Computational Study of Helicase from SARS-CoV-2 in RNA-Free and Engaged Form.

Severe acute respiratory syndrome coronavirus 2 (SARS-CoV-2) is the causative agent of the pandemic that broke out in 2020 and continues to be the cause of massive global upheaval. Coronaviruses are positive-strand RNA viruses with a genome of ~30 kb. The genome is replicated and transcribed by RNA-dependent RNA polymerase together with accessory factors. One of the latter is the protein helicase (NSP13), which is essential for viral replication. The recently solved helicase structure revealed a tertiary structure composed of five domains. Here, we investigated NSP13 from a structural point of view, comparing its RNA-free form with the RNA-engaged form by using atomistic molecular dynamics (MD) simulations at the microsecond timescale. Structural analyses revealed conformational changes that provide insights into the contribution of the different domains, identifying the residues responsible for domain-domain interactions in both observed forms. The RNA-free system appears to be more flexible than the RNA-engaged form. This result underlies the stabilizing role of the nucleic acid and the functional core role of these domains.

Altered Local Interactions and Long-Range Communications in UK Variant (B.1.1.7) Spike Glycoprotein.

The COVID-19 pandemic is caused by SARS-CoV-2. Currently, most of the research efforts towards the development of vaccines and antibodies against SARS-CoV-2 were mainly focused on the spike (S) protein, which mediates virus entry into the host cell by binding to ACE2. As the virus SARS-CoV-2 continues to spread globally, variants have emerged, characterized by multiple mutations of the S glycoprotein. Herein, we employed microsecond-long molecular dynamics simulations to study the impact of the mutations of the S glycoprotein in SARS-CoV-2 Variant of Concern 202012/01 (B.1.1.7), termed the "UK variant", in comparison with the wild type, with the aim to decipher the structural basis of the reported increased infectivity and virulence. The simulations provided insights on the different dynamics of UK and wild-type S glycoprotein, regarding in particular the Receptor Binding Domain (RBD). In addition, we investigated the role of glycans in modulating the conformational transitions of the RBD. The overall results showed that the UK mutant experiences higher flexibility in the RBD with respect to wild type; this behavior might be correlated with the increased transmission reported for this variant. Our work also adds useful structural information on antigenic "hotspots" and epitopes targeted by neutralizing antibodies.

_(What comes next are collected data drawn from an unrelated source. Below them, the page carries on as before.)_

(** A real partial date normalizes below the key of the undated. *)
Lemma partial_date_below_sentinel (s : string) :
  isPartialDate s = true ->
  JS.lt (SearchPage.normalizePartialDate s) "9999-99-99" = true.
Proof.
  destruct s as [|y1 [|y2 [|y3 [|y4 rest]]]]; try discriminate.
  cbn [isPartialDate]. intro H.
  apply andb_true_iff in H as [H Hrest].
  apply andb_true_iff in H as [H H4].
  apply andb_true_iff in H as [H H3].
  apply andb_true_iff in H as [H1 H2].
  assert (Hyear : forall u, JS.lt u "-99-99" = true ->
                            JS.lt (String y1 (String y2 (String y3 (String y4 u))))
                              "9999-99-99" = true).
  { intros u Hu. repeat (apply lt_digit_nine; [assumption|]). exact Hu. }
  destruct rest as [|dash1 [|m1 [|m2 rest']]]; try discriminate.
  - apply Hyear. reflexivity.
  - apply andb_true_iff in Hrest as [Hm Hday].
    apply andb_true_iff in Hm as [Hdash Hm].
    apply Ascii.eqb_eq in Hdash. subst dash1.
    apply month_vs_nine in Hm.
    destruct rest' as [|dash2 [|d1 [|d2 [|? ?]]]]; try discriminate;
      cbn; apply Hyear; rewrite lt_cons, ascii_compare_refl, lt_cons, Hm; reflexivity.
Qed.

Lemma earliest_fold_below (bound : string) (rs : list SearchPage.MusicBrainzRelease) :
  forall best,
    JS.lt best bound = true ->
    JS.lt (fold_left
             (fun best r =>
                let raw := SearchPage.rawDate r in
                if (String.length raw =? 0)%nat then best
                else
                  let norm := SearchPage.normalizePartialDate raw in
                  if JS.lt norm best then norm else best)
             rs best) bound = true.
Proof.
  induction rs as [|r rs IH]; intros best Hb; [exact Hb|].
  cbn [fold_left]. apply IH. cbv zeta.
  destruct (String.length (SearchPage.rawDate r) =? 0)%nat; [exact Hb|].
  destruct (JS.lt _ best) eqn:Hlt; [|exact Hb].
  eapply lt_trans; eassumption.
Qed.

Lemma earliest_fold_reaches (bound : string) (x : SearchPage.MusicBrainzRelease)
  (rs : list SearchPage.MusicBrainzRelease) :
  In x rs ->
  SearchPage.rawDate x <> "" ->
  JS.lt (SearchPage.normalizePartialDate (SearchPage.rawDate x)) bound = true ->
  forall best,
    JS.lt (fold_left
             (fun best r =>
                let raw := SearchPage.rawDate r in
                if (String.length raw =? 0)%nat then best
                else
                  let norm := SearchPage.normalizePartialDate raw in
                  if JS.lt norm best then norm else best)
             rs best) bound = true.
Proof.
  intros Hin Hraw Hx. induction rs as [|r rs IH]; [contradiction|].
  intro best. cbn [fold_left]. destruct Hin as [->|Hin]; [|now apply IH].
  apply earliest_fold_below. cbv zeta.
  destruct (Nat.eqb_spec (String.length (SearchPage.rawDate x)) 0) as [E|_].
  { apply Nat.eqb_eq, str_length_zero in E. contradiction. }
  destruct (JS.lt _ best) eqn:Hlt; [exact Hx|].
  eapply le_lt_trans; eassumption.
Qed.

(** A recording with a release that carries a real date has an earliest
    date key below the key of the undated. *)
Lemma dated_recording_below_sentinel (a : SearchPage.MusicBrainzRecording)
  (rs : list SearchPage.MusicBrainzRelease) (x : SearchPage.MusicBrainzRelease)
  (d : string) :
  SearchPage.releases a = Some rs -> In x rs -> SearchPage.date x = Some d ->
  isPartialDate (JS.trim d) = true ->
  JS.lt (SearchPage.getEarliestReleaseDate (SearchPage.releases a)) "9999-99-99" = true.
Proof.
  intros Hrs Hin Hd Hreal. rewrite Hrs. unfold SearchPage.getEarliestReleaseDate.
  assert (Hraw : SearchPage.rawDate x = JS.trim d).
  { unfold SearchPage.rawDate. now rewrite Hd. }
  apply (earliest_fold_reaches "9999-99-99" x rs Hin).
  - rewrite Hraw. intro E. rewrite E in Hreal. discriminate.
  - rewrite Hraw. now apply partial_date_below_sentinel.
Qed.

Lemma score_without_releases (artist : string) (z : SearchPage.MusicBrainzRecording) :
  SearchPage.releases z = None \/ SearchPage.releases z = Some [] ->
  SearchPage.earliestDate (SearchPage.score artist z) = "9999-99-99" /\
  SearchPage.s_bestQuality (SearchPage.score artist z) = 999 /\
  SearchPage.bestPrimaryPenalty (SearchPage.score artist z) = 99.
Proof.
  unfold SearchPage.score. intros [H|H]; rewrite H; repeat split.
Qed.

(** C5.  [rankRecordings] is total and returns as many recordings as it is
    given.  A recording without releases (the list absent or empty) is
    scored with the date key ["9999-99-99"], quality 999 and primacy 99;
    every release scores strictly less on both scorers; and in the output
    such a recording stands at a greater index than every recording of the
    same artist-match status that has a release with a real date. *)
Theorem recording_without_releases (localeCompare : string -> string -> Z)
  (recs : list SearchPage.MusicBrainzRecording) (q : string)
  (z : SearchPage.MusicBrainzRecording) :
  SearchPage.releases z = None \/ SearchPage.releases z = Some [] ->
  let out := SearchPage.rankRecordings localeCompare recs q in
  let sz := SearchPage.score (JS.trim q) z in
  List.length out = List.length recs /\
  SearchPage.earliestDate sz = "9999-99-99" /\
  SearchPage.s_bestQuality sz = 999 /\
  SearchPage.bestPrimaryPenalty sz = 99 /\
  (forall r,
     SearchPage.getReleaseQualityPenalty r < SearchPage.s_bestQuality sz /\
     SearchPage.getPrimaryReleaseGroupPenalty r < SearchPage.bestPrimaryPenalty sz) /\
  (forall i j a rs x d,
     nth_error out i = Some a -> nth_error out j = Some z ->
     SearchPage.isExactArtistMatch a (JS.trim q)
     = SearchPage.isExactArtistMatch z (JS.trim q) ->
     SearchPage.releases a = Some rs -> In x rs -> SearchPage.date x = Some d ->
     isPartialDate (JS.trim d) = true ->
     (i < j)%nat).
Proof.
  intros Hz out sz.
  destruct (score_without_releases (JS.trim q) z Hz) as (Hd & Hq & Hp).
  split; [apply rank_length|]. repeat (split; [assumption|]). split.
  - intro r. fold sz in Hq, Hp. rewrite Hq, Hp.
    pose proof (getReleaseQualityPenalty_bounds r).
    pose proof (getPrimaryReleaseGroupPenalty_bounds r). lia.
  - intros i j a rs x d Hi Hj Hm Hrs Hin Hdate Hreal.
    apply (rank_positions localeCompare recs q i j a z Hi Hj).
    right. rewrite !score_artistMatch. split; [exact Hm|].
    rewrite Hd, score_earliestDate.
    eapply dated_recording_below_sentinel; eassumption.
Qed.

Lemma recording_without_releases_witness :
  SearchPage.rankRecordings codeUnitCompare [recBare; recCover; recR2] "The Beatles"
  = [recR2; recBare; recCover] /\ (0 < 1)%nat.
Proof.
  split; [reflexivity|].
  destruct (recording_without_releases codeUnitCompare [recBare; recCover; recR2]
              "The Beatles" recBare (or_introl eq_refl)) as (_ & _ & _ & _ & _ & H).
  apply (H 0%nat 1%nat recR2 [rel19651203] rel19651203 "1965-12-03");
    try reflexivity.
  left. reflexivity.
Defined.

(* ------------------------------------------------------------------ *)
(** ** Query Builder *)

Lemma prefix_empty (s : string) : String.prefix "" s = true.
Proof. now destruct s. Qed.

Lemma escapeQueryValue_each (v : string) : SearchPage.escapeQueryValue v = escapeEach v.
Proof.
  unfold SearchPage.escapeQueryValue, JS.replaceAll.
  induction v as [|c v IH]; [reflexivity|].
  cbn [JS.replaceAllFrom escapeEach]. unfold escapeChar.
  cbn [String.prefix String.length Nat.pred].
  destruct (ascii_dec JS.dquote c) as [<-|Hne].
  - rewrite prefix_empty, IH. reflexivity.
  - rewrite IH. destruct (Ascii.eqb_spec c JS.dquote) as [->|_]; [congruence|reflexivity].
Qed.

(** C7.  With [t] and [a] the trimmed title and artist,
    [buildRecordingSearchQuery] returns the empty string when both are
    empty, the one clause [recording:"..."] or [artist:"..."] when one is
    empty, and the two clauses joined by [" AND "] when none is; the value in
    a clause is escaped, which puts a backslash in front of every double
    quote and changes no other code unit; and the three examples of the
    specification hold. *)
Theorem buildRecordingSearchQuery_spec (title artist : string) :
  let t := JS.trim title in
  let a := JS.trim artist in
  (t = "" -> a = "" -> SearchPage.buildRecordingSearchQuery title artist = "") /\
  (t <> "" -> a = "" ->
   SearchPage.buildRecordingSearchQuery title artist
   = "recording:" ++ quoted (SearchPage.escapeQueryValue t)) /\
  (t = "" -> a <> "" ->
   SearchPage.buildRecordingSearchQuery title artist
   = "artist:" ++ quoted (SearchPage.escapeQueryValue a)) /\
  (t <> "" -> a <> "" ->
   SearchPage.buildRecordingSearchQuery title artist
   = ("recording:" ++ quoted (SearchPage.escapeQueryValue t))
       ++ " AND " ++ ("artist:" ++ quoted (SearchPage.escapeQueryValue a))) /\
  (forall v, SearchPage.escapeQueryValue v = escapeEach v) /\
  SearchPage.buildRecordingSearchQuery "" "" = "" /\
  SearchPage.buildRecordingSearchQuery "Yesterday" "" = "recording:" ++ quoted "Yesterday" /\
  SearchPage.buildRecordingSearchQuery titleAB "X"
  = ("recording:" ++ quoted ("A " ++ String JS.backslash (String JS.dquote
                                       ("B" ++ String JS.backslash (String JS.dquote "")))))
      ++ " AND " ++ ("artist:" ++ quoted "X").
Proof.
  intros t a. unfold SearchPage.buildRecordingSearchQuery. cbv zeta. fold t a.
  split; [|split; [|split; [|split; [|split]]]].
  - intros -> ->. reflexivity.
  - intros Ht ->. apply str_length_pos in Ht. rewrite Ht. reflexivity.
  - intros -> Ha. apply str_length_pos in Ha. rewrite Ha. reflexivity.
  - intros Ht Ha. apply str_length_pos in Ht, Ha. rewrite Ht, Ha. reflexivity.
  - exact escapeQueryValue_each.
  - repeat split.
Qed.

Computational Studies of SARS-CoV-2 3CLpro: Insights from MD Simulations.

Given the enormous social and health impact of the pandemic triggered by severe acute respiratory syndrome 2 (SARS-CoV-2), the scientific community made a huge effort to provide an immediate response to the challenges posed by Coronavirus disease 2019 (COVID-19). One of the most important proteins of the virus is an enzyme, called 3CLpro or main protease, already identified as an important pharmacological target also in SARS and Middle East respiratory syndrome virus (MERS) viruses. This protein triggers the production of a whole series of enzymes necessary for the virus to carry out its replicating and infectious activities. Therefore, it is crucial to gain a deeper understanding of 3CLpro structure and function in order to effectively target this enzyme. All-atoms molecular dynamics (MD) simulations were performed to examine the different conformational behaviors of the monomeric and dimeric form of SARS-CoV-2 3CLpro apo structure, as revealed by microsecond time scale MD simulations. Our results also shed light on the conformational dynamics of the loop regions at the entry of the catalytic site. Studying, at atomic level, the characteristics of the active site and obtaining information on how the protein can interact with its substrates will allow the design of molecules able to block the enzymatic function crucial for the virus.